# Using bc to total numbers in a file



## balanga (Apr 22, 2021)

Does anyone know if it's possible to use bc() to total the numbers in a file, ie something which just has a number on every line, eg:-

```
27
53
77
143
```


----------



## VladiBG (Apr 22, 2021)

`awk '{ sum += $1 } END { print sum }' myfile.txt`

awk(1)



> Add up first column, print sum and average:
> 
> { s += $1 }
> END { print "sum is", s, " average is", s/NR }



`awk '{ s += $1 } END { print "sum is", s, " average is", s/NR }' myfile.txt`


----------



## balanga (Apr 22, 2021)

Thanks, not familiar with awk().... Would it be possible add up a mix of MB and KB?


----------



## covacat (Apr 22, 2021)

awk is the correct solution, but 


echo $(cat file.txt)|tr ' ' +|bc


----------



## aragats (Apr 22, 2021)

balanga said:


> Would it be possible add up a mix of MB and KB?
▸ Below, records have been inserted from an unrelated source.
(* ===== verification/AofReplay.v ===== *)
(** * Replaying and reopening the append-only file ([crates/kevy-persist/src]:
    [replay_walk.rs], [replay.rs], [replay_resync.rs], [replay_report.rs],
    [aof_util.rs], [aof.rs] as far as opening goes)

    A log is read as a stream of records; frames inside a transaction are held
    until its commit marker; a damaged log can be resynchronised record by record.
    Opening a log for appends first cuts it back to where a replay settles.

    A file is its bytes, and nothing else writes to it while it is read.  A reader
    that fails does so where its bytes end.  The frames handed to [apply] are a
    list.  The stderr lines and the quarantine file's name are left out. *)

From Stdlib Require Import ZArith Lia Bool Strings.Byte Strings.String.
From stdpp Require Import base tactics list numbers.
From S2P Require Import Prelude FindCrlf Buffers Argv Encode Request Crc32c AofRecord.

#[local] Open Scope list_scope.
#[local] Open Scope Z_scope.

(** ** Results *)

Inductive io (A : Type) := IoOk (a : A) | IoErr | IoPanic | IoLoop.
Arguments IoOk {A} a.
Arguments IoErr {A}.
Arguments IoPanic {A}.
Arguments IoLoop {A}.

#[global] Instance io_ret : MRet io := @IoOk.
#[global] Instance io_bind : MBind io := fun A B f m =>
  match m with IoOk a => f a | IoErr => IoErr | IoPanic => IoPanic | IoLoop => IoLoop end.

Definition io_of {A} (m : exec A) : io A := match m with Ret a => IoOk a | Panic => IoPanic end.

(** ** Readers *)

Record Reader := mkRd { rest : list byte; broken : bool }.

Definition read_fully (r : Reader) (n : Z) : io (list byte * Reader) :=
  if (blen (rest r) <? n) && broken r then IoErr
  else IoOk (take (Z.to_nat n) (rest r), mkRd (drop (Z.to_nat n) (rest r)) (broken r)).

Definition all_zero (l : list byte) : bool := forallb (fun b => bz b =? 0) l.

Definition ZERO_CHUNK : Z := 64 * 1024.

Fixpoint zeros_loop (fuel : nat) (r : Reader) (n : Z) : io (option Z) :=
  match fuel with
  | O => IoLoop
  | S fuel =>
      '(got, r) ← read_fully r ZERO_CHUNK;
      if negb (all_zero got) then IoOk None
      else
        let n := n + blen got in
        if blen got <? ZERO_CHUNK then IoOk (Some n) else zeros_loop fuel r n
  end.

Definition zeros_to_end (r : Reader) : io (option Z) := zeros_loop (S (length (rest r))) r 0.

(** ** The walk over records *)

Inductive ReplayStop :=
| Clean
| TruncatedTail
| LengthOutranFile (claimed available : Z)
| CorruptFrame (why : string).

Record V2Walk := mkWalk {
  stop : ReplayStop;
  pos : Z;
  replayed : Z;
  preview : list byte;
  txn : option (list Argv);
  txn_at : Z;
  zero_tail : Z;
  txn_discarded : Z
}.

(** [V2Walk::at]; the preview is what of its sixteen bytes is filled. *)
Definition walk_at (p : Z) : V2Walk := mkWalk Clean p 0 [] None 0 0 0.

Definition set_stop (x : ReplayStop) (w : V2Walk) : V2Walk :=
  mkWalk x (pos w) (replayed w) (preview w) (txn w) (txn_at w) (zero_tail w) (txn_discarded w).
Definition set_pos (x : Z) (w : V2Walk) : V2Walk :=
  mkWalk (stop w) x (replayed w) (preview w) (txn w) (txn_at w) (zero_tail w) (txn_discarded w).
Definition add_replayed (x : Z) (w : V2Walk) : V2Walk :=
  mkWalk (stop w) (pos w) (replayed w + x) (preview w) (txn w) (txn_at w) (zero_tail w) (txn_discarded w).
Definition set_preview (x : list byte) (w : V2Walk) : V2Walk :=
  mkWalk (stop w) (pos w) (replayed w) x (txn w) (txn_at w) (zero_tail w) (txn_discarded w).
Definition set_txn (x : option (list Argv)) (w : V2Walk) : V2Walk :=
  mkWalk (stop w) (pos w) (replayed w) (preview w) x (txn_at w) (zero_tail w) (txn_discarded w).
Definition set_zero_tail (x : Z) (w : V2Walk) : V2Walk :=
  mkWalk (stop w) (pos w) (replayed w) (preview w) (txn w) (txn_at w) x (txn_discarded w).

Definition settled_end (w : V2Walk) : Z := match txn w with Some _ => txn_at w | None => pos w end.

Definition preview_of (bytes : list byte) : list byte := take 16 bytes.

Definition outran (claimed available : Z) : ReplayStop := LengthOutranFile claimed available.

Section Replay.
Context (cpu : Cpu) `{Scan : CrlfScanner}.

(** [apply] is whether there is a sink; [out] is what it was handed so far. *)
Definition deliver (apply : bool) (frames out : list Argv) : list Argv := if apply then out ++ frames else out.

Definition route_frame (apply : bool) (args : Argv) (w : V2Walk) (out : list Argv) : exec (V2Walk * list Argv) :=
  m ← txn_marker args;
  Ret match m with
  | Some MBegin =>
      let dropped := match txn w with Some _ => 1 | None => 0 end in
      (mkWalk (stop w) (pos w) (replayed w) (preview w) (Some []) (pos w) (zero_tail w) (txn_discarded w + dropped), out)
  | Some MCommit =>
      match txn w with
      | Some buffered => (set_txn None w, deliver apply buffered out)
      | None => (w, out)
      end
  | None =>
      match txn w with
      | Some buf => (set_txn (Some (buf ++ [args])) w, out)
      | None => (w, deliver apply [args] out)
      end
  end.

Definition apply_record (payload : list byte) (len : Z) (apply : bool) (w : V2Walk) (out : list Argv) : exec (bool * V2Walk * list Argv) :=
  match parse_command_into payload argv_default with
  | (Panicked, _) => Panic
  | (Done used, args) =>
      if used =? blen payload then
        base ← base_of args;
        '(w, out) ← match base with
          | None => '(w, out) ← route_frame apply args w out; Ret (add_replayed 1 w, out)
          | Some _ => Ret (w, out)
          end;
        Ret (true, set_pos (pos w + (8 + len)) w, out)
      else Ret (false, set_preview (preview_of payload) w, out)
  | (_, _) => Ret (false, set_preview (preview_of payload) w, out)
  end.

Definition next_header (r : Reader) (w : V2Walk) : io ((Z * Z + ReplayStop) * Reader * V2Walk) :=
  '(header, r) ← read_fully r 8;
  let n := blen header in
  if n =? 0 then IoOk (inr Clean, r, w)
  else if (n <? 8) && all_zero header then IoOk (inr Clean, r, set_zero_tail n w)
  else if n <? 8 then IoOk (inr TruncatedTail, r, w)
  else
    let len := from_le_bytes (slice header 0 4) in
    let crc := from_le_bytes (slice header 4 8) in
    zeros ← (if (len =? 0) && (crc =? 0) then zeros_to_end r else IoOk None);
    match zeros with
    | Some more => IoOk (inr Clean, r, set_zero_tail (8 + more) w)
    | None =>
        if (len =? 0) || (MAX_RECORD <? len) then IoOk (inr (CorruptFrame "record length out of range"), r, set_preview (preview_of header) w)
        else IoOk (inl (len, crc), r, w)
    end.

Fixpoint walk_loop (fuel : nat) (r : Reader) (apply : bool) (w : V2Walk) (out : list Argv) : io (V2Walk * list Argv) :=
  match fuel with
  | O => IoLoop
  | S fuel =>
      '(h, r, w) ← next_header r w;
      match h with
      | inr stop => IoOk (set_stop stop w, out)
      | inl (len, crc) =>
          '(payload, r) ← read_fully r len;
          if blen payload <? len then IoOk (set_stop (outran len (blen payload)) w, out)
          else if negb (persist_crc32c cpu payload =? crc) then
            IoOk (set_stop (CorruptFrame "record checksum mismatch") (set_preview (preview_of payload) w), out)
          else
            '(ok, w, out) ← io_of (apply_record payload len apply w out);
            if negb ok then IoOk (set_stop (CorruptFrame "checksummed record does not hold exactly one command") w, out)
            else walk_loop fuel r apply w out
      end
  end.

Definition walk_v2 (r : Reader) (start_pos : Z) (apply : bool) : io (V2Walk * list Argv) :=
  walk_loop (S (length (rest r))) r apply (walk_at start_pos) [].

(** ** Resynchronising *)

(** The inner loop of [resync_slice]: the good run from [w], with where it left
    off: a scan to make from the offset on, or the end with whether it is torn. *)
Inductive run_end := ScanFrom (q : Z) | Ended (torn : bool).

Fixpoint good_run (fuel : nat) (buf : list byte) (w : Z) (apply : bool) (good_end applied : Z) (out : list Argv) : io (run_end * Z * Z * list Argv) :=
  match fuel with
  | O => IoLoop
  | S fuel =>
      r ← io_of (next_record cpu buf w);
      match r with
      | ROk payload consumed =>
          c ← io_of (one_command payload);
          match c with
          | Some args =>
              base ← io_of (if apply then base_of args else Ret (Some 0));
              let out := match base with None => deliver apply [args] out | Some _ => out end in
              good_run fuel buf (w + consumed) apply (w + consumed) (applied + 1) out
          | None => IoOk (ScanFrom (w + 1), good_end, applied, out)
          end
      | Truncated => IoOk (Ended (w <? blen buf), good_end, applied, out)
      | Corrupt => IoOk (ScanFrom (w + 1), good_end, applied, out)
      end
  end.

Fixpoint resync_loop (fuel : nat) (buf : list byte) (base : Z) (apply : bool) (scan_from good_end applied : Z) (ranges : list (Z * Z)) (out : list Argv)
  : io (Z * Z * bool * list (Z * Z) * list Argv) :=
  match fuel with
  | O => IoLoop
  | S fuel =>
      g ← io_of (resync_scan cpu (S (length buf)) buf scan_from);
      match g with
      | None => IoOk (good_end, applied, true, ranges, out)
      | Some g =>
          let ranges := ranges ++ [(base + good_end, base + g)] in
          '(e, good_end, applied, out) ← good_run (S (length buf)) buf g apply good_end applied out;
          match e with
          | ScanFrom q => resync_loop fuel buf base apply q good_end applied ranges out
          | Ended torn => IoOk (good_end, applied, torn, ranges, out)
          end
      end
  end.

Definition resync_slice (buf : list byte) (base : Z) (apply : bool) (out : list Argv) : io (Z * Z * bool * list (Z * Z) * list Argv) :=
  resync_loop (S (length buf)) buf base apply 1 0 0 [] out.

Definition resync_fallback (file : list byte) (w : V2Walk) (apply : bool) (out : list Argv) : io (V2Walk * list (Z * Z) * list Argv) :=
  '(local_end, extra, ended_torn, ranges, out) ← resync_slice (from file (pos w)) (pos w) apply out;
  let w := set_pos (pos w + local_end) (add_replayed extra w) in
  IoOk (set_stop (if ended_torn : bool then TruncatedTail else Clean) w, ranges, out).

(** ** Reports *)

Record ReplayReport := mkReport {
  commands : Z;
  bytes : Z;
  replayed_bytes : Z;
  dropped_bytes : Z;
  r_zero_tail : Z;
  corrupt : bool;
  resynced_ranges : list (Z * Z)
}.

Definition report_default : ReplayReport := mkReport 0 0 0 0 0 false [].

Definition is_corrupt (x : ReplayStop) : bool := match x with CorruptFrame _ => true | _ => false end.
Definition is_clean (x : ReplayStop) : bool := match x with Clean => true | _ => false end.

Definition saturating_sub (a b : Z) : Z := Z.max 0 (a - b).

(** [stream_v2] on the file's bytes, [None] for a missing one. *)
Definition stream_v2 (file : option (list byte)) (apply resync : bool) : io (ReplayReport * list Argv) :=
  match file with
  | None => IoOk (report_default, [])
  | Some data =>
      let total := blen data in
      if total <? 9 then IoErr
      else
        '(w, out) ← walk_v2 (mkRd (from data 9) false) 9 apply;
        let corrupt := is_corrupt (stop w) in
        '(w, ranges, out) ← (if resync && negb (is_clean (stop w)) then resync_fallback data w apply out else IoOk (w, [], out));
        let nothing_skipped := match ranges with [] => true | _ => false end in
        let e := if nothing_skipped : bool then settled_end w else pos w in
        IoOk (mkReport (replayed w) total e (saturating_sub (saturating_sub total e) (zero_tail w)) (zero_tail w) (corrupt || negb nothing_skipped) ranges, out)
  end.

Definition sniff_format (file : option (list byte)) : AofFormat :=
  match file with
  | Some data => if (9 <=? blen data) && bool_decide (take 9 data = AOF2_MAGIC) then V2 else V1
  | None => V1
  end.

(** *** The v1 stream *)

Definition starts_with (data p : list byte) : bool := bool_decide (take (length p) data = p).

Fixpoint v1_walk (fuel : nat) (data : list byte) (p : Z) (n : Z) (out : list Argv) : io (ReplayStop * Z * Z * list Argv) :=
  match fuel with
  | O => IoLoop
  | S fuel =>
      if blen data <=? p then IoOk (Clean, p, n, out)
      else match parse_command_into (from data p) argv_default with
      | (Done consumed, args) => v1_walk fuel data (p + consumed) (n + 1) (out ++ [args])
      | (NeedMore, _) => IoOk (TruncatedTail, p, n, out)
      | (Malformed e, _) => IoOk (CorruptFrame e, p, n, out)
      | (Panicked, _) => IoPanic
      end
  end.

Definition replay_v1_slice (data : list byte) : io (ReplayReport * list Argv) :=
  let total := blen data in
  if total =? 0 then IoOk (report_default, [])
  else
    let p := if starts_with data AOF_MAGIC then blen AOF_MAGIC else 0 in
    '(stop, p, n, out) ← v1_walk (S (length data)) data p 0 [];
    IoOk (mkReport n total p (total - p) 0 (is_corrupt stop) [], out).

Definition replay_with (file : option (list byte)) (resync : bool) : io (ReplayReport * list Argv) :=
  match sniff_format file with
  | V2 => stream_v2 file true resync
  | V1 => match file with None => IoOk (report_default, []) | Some data => replay_v1_slice data end
  end.

(** ** The valid prefix *)

Fixpoint valid_prefix_loop (fuel : nat) (is_v2 : bool) (data : list byte) (p : Z) : io Z :=
  match fuel with
  | O => IoLoop
  | S fuel =>
      if blen data <=? p then IoOk p
      else if is_v2 then
        r ← io_of (next_record cpu data p);
        match r with
        | ROk payload consumed =>
            c ← io_of (one_command payload);
            match c with Some _ => valid_prefix_loop fuel is_v2 data (p + consumed) | None => IoOk p end
        | _ => IoOk p
        end
      else match parse_command (from data p) with
      | Done (_, consumed) => valid_prefix_loop fuel is_v2 data (p + consumed)
      | Panicked => IoPanic
      | _ => IoOk p
      end
  end.

Definition valid_prefix_len (data : list byte) : io Z :=
  let is_v2 := starts_with data AOF2_MAGIC in
  let p := if is_v2 || starts_with data AOF_MAGIC then blen AOF2_MAGIC else 0 in
  valid_prefix_loop (S (length data)) is_v2 data p.

Definition valid_prefix_len_of_file (file : option (list byte)) (resync : bool) : io (Z * Z) :=
  match sniff_format file with
  | V2 => '(r, _) ← stream_v2 file false resync; IoOk (replayed_bytes r, r_zero_tail r)
  | V1 => match file with None => IoOk (0, 0) | Some data => v ← valid_prefix_len data; IoOk (v, 0) end
  end.

(** ** Opening for appends *)

(** What [prepare_file] leaves: the file, its format, the bytes set aside. *)
Record Prepared := mkPrepared { p_file : list byte; p_format : AofFormat; p_quarantined : option (list byte) }.

Definition repair_tail (data : list byte) (resync : bool) : io (list byte * option (list byte)) :=
  let size := blen data in
  '(valid, zeros) ← valid_prefix_len_of_file (Some data) resync;
  if size <=? valid then IoOk (data, None)
  else if valid + zeros =? size then IoOk (take (Z.to_nat valid) data, None)
  else IoOk (take (Z.to_nat valid) data, Some (from data valid)).

Definition settle_tail (data : list byte) (settled : option Z) (resync : bool) : io (list byte * option (list byte)) :=
  match settled with
  | Some s => if s <=? blen data then IoOk (take (Z.to_nat s) data, None) else repair_tail data resync
  | None => repair_tail data resync
  end.

Definition prepare_file (file : option (list byte)) (resync : bool) (settled : option Z) : io Prepared :=
  let data := default [] file in
  if blen data =? 0 then IoOk (mkPrepared AOF2_MAGIC V2 None)
  else
    let format := sniff_format (Some data) in
    let settled := match format with V2 => settled | V1 => None end in
    '(data, q) ← settle_tail data settled resync;
    IoOk (mkPrepared data format q).

End Replay.
(** Entries are the settled ones and the open transaction's; the settled ones
    replay alike and leave none open. *)
Lemma settling_ok es : bracketed false es = true -> let '(kept, held) := settling es in
  es = kept ++ default [] held /\ run kept ([], None) = (committed es, None) /\ (held = None <-> snd (run es ([], None)) = None).
Proof.
  assert (Gen : forall es' es0, bracketed (match snd (settling es0) with Some _ => true | None => false end) es' = true ->
    (let '(kept, held) := settling es0 in es0 = kept ++ default [] held /\ run kept ([], None) = (committed es0, None) /\ (held = None <-> snd (run es0 ([], None)) = None)) ->
    let '(kept, held) := settling (es0 ++ es') in es0 ++ es' = kept ++ default [] held /\ run kept ([], None) = (committed (es0 ++ es'), None) /\ (held = None <-> snd (run (es0 ++ es') ([], None)) = None)).
  { induction es' as [|e es' IH]; intros es0 B H; [by rewrite app_nil_r|]. replace (es0 ++ e :: es') with ((es0 ++ [e]) ++ es') by by rewrite <- app_assoc.
    assert (S1 : settling (es0 ++ [e]) = settle_step (settling es0) e) by (unfold settling; by rewrite fold_left_app).
    assert (C1 : run (es0 ++ [e]) ([], None) = step (run es0 ([], None)) e) by (rewrite run_app; done).
    apply IH; rewrite S1; destruct (settling es0) as [kept held] eqn:S0; destruct H as (H1 & H2 & H3); unfold committed in *; cbn [snd] in *.
    - destruct e as [a| | |id], held as [l|]; cbn in B |- *; try done.
    - rewrite !C1. destruct (run es0 ([], None)) as [d o] eqn:R0. cbn [fst snd] in *.
      destruct held as [l|]; [assert (o <> None) by (intros ->; destruct H3 as [_ H3]; by specialize (H3 eq_refl))|assert (o = None) as -> by by apply H3]; cbn [default from_option] in *.
      + destruct o as [h|]; [|done]. destruct e as [a| | |id]; cbn [settle_step step fst snd default from_option] in *; [..|].
        * split; [by rewrite H1, <- app_assoc|]. done.
        * cbn in B. discriminate B.
        * split; [by rewrite H1, app_nil_r, <- !app_assoc|]. split; [|done]. rewrite app_assoc, <- H1, run_app, R0. done.
        * split; [by rewrite H1, <- app_assoc|]. done.
      + destruct e as [a| | |id]; cbn [settle_step step fst snd default from_option] in *; rewrite ?app_nil_r in *; subst kept.
        * split; [done|]. split; [by rewrite run_app, R0|done].
        * split; [done|]. split; [done|]. by split.
        * split; [done|]. split; [rewrite run_app, R0; cbn; by rewrite app_nil_r|done].
        * split; [done|]. split; [by rewrite run_app, R0|done]. }
  intros B. specialize (Gen es [] B). cbn in Gen. apply Gen. split; [done|]. split; [done|]. done.
Qed.

(** ** The bytes of entries *)

Section Image.
Context (cpu : Cpu) `{Scan : CrlfScanner}.

Definition frame (e : entry) : list byte := command_bytes (entry_args e).

Definition image (es : list entry) : list byte := concat ((fun e => write_record cpu (frame e)) <$> es).

Lemma image_app es es' : image (es ++ es') = image es ++ image es'.
Proof. unfold image. by rewrite fmap_app, concat_app. Qed.

Lemma image_cons e es : image (e :: es) = write_record cpu (frame e) ++ image es.
Proof. done. Qed.

Lemma args_in_frame args : total_len args < blen (command_bytes args).
Proof.
  unfold command_bytes, array_header. rewrite !blen_app. pose proof (blen_nonneg (int_text (blen args))). change (blen (bs "*")) with 1. change (blen CRLF) with 2.
  enough (total_len args <= blen (concat (bulk_bytes <$> args))) by lia. clear. induction args as [|a args IH]; [done|]. cbn [fmap list_fmap concat]. rewrite total_len_cons, blen_app.
  enough (blen a <= blen (bulk_bytes a)) by lia.
  unfold bulk_bytes. rewrite !blen_app. pose proof (blen_nonneg (bs "$")). pose proof (blen_nonneg (dec (blen a))). pose proof (blen_nonneg CRLF). lia.
Qed.

Lemma frame_ok e : entry_ok e -> sendable (entry_args e) /\ 0 < blen (frame e) <= MAX_RECORD /\ total_len (entry_args e) < 2 ^ 32.
Proof.
  intros H. assert (S : sendable (entry_args e) /\ blen (frame e) <= MAX_RECORD).
  { destruct e as [a| | |id]; [by destruct H as (? & ? & _)|..]; unfold sendable; cbn [entry_args].
    1, 2: split; [split; [done|split; [done|by repeat constructor]]|by vm_compute].
    split; [split; [done|split; [done|]]|]; [repeat constructor; rewrite ?to_le_bytes_blen; by vm_compute|].
    unfold frame, command_bytes, array_header. cbn [entry_args fmap list_fmap concat]. unfold bulk_bytes. rewrite !blen_app, to_le_bytes_blen. by vm_compute. }
  destruct S as [S1 S2]. pose proof (args_in_frame (entry_args e)) as F. pose proof (total_len_nonneg (entry_args e)). unfold frame, MAX_RECORD in *. split; [exact S1|lia].
Qed.

(** What a frame is routed as. *)
Lemma frame_routes e : entry_ok e ->
  base_of (argv_from (entry_args e)) = Ret (match e with TBase id => Some (from_le_bytes (to_le_bytes 8 id)) | _ => None end) /\
  txn_marker (argv_from (entry_args e)) = Ret (match e with TBegin => Some MBegin | TCommit => Some MCommit | _ => None end).
Proof.
  intros H. destruct (frame_ok e H) as (_ & _ & L). rewrite base_of_from, txn_marker_from by exact L. destruct e as [a| | |id]; [cbn [entry_args]; by destruct H as (_ & _ & -> & ->)|done..|].
  split; [|done]. cbn [entry_args base_of_list]. rewrite bool_decide_true, to_le_bytes_blen by done. cbn [andb]. done.
Qed.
Probably not a perfect solution (I always use sed(), not awk() (-; ):
	
	



```
sed 's/[^0-9]*\([0-9]*\)[kK][bB]*.*/\1\*1024/; s/[^0-9]*\([0-9]*\)[mM][bB]*.*/\1\*1024^2/' my_file | bc | echo 0 `sed 's/^/+/'` | bc
```
However, to avoid an X-Y problem you should tell us more details on your file. In the OP you mentioned only numbers.


----------



## balanga (Apr 22, 2021)

I originally thought the denominations (is that the right word) would be the same but they are a mix:-

```
8KB
795KB
164KB
55KB
55KB
94.50MB
```

I've since come across* numfmt *which is in GNU's coreutils, but is missing from FreeBSD's version of this.


----------



## balanga (Apr 22, 2021)

aragats said:


> Probably not a perfect solution (I always use sed(), not awk() (-; ):
> 
> 
> 
> ...


I like using sed(), although not clever enough for scripts like that...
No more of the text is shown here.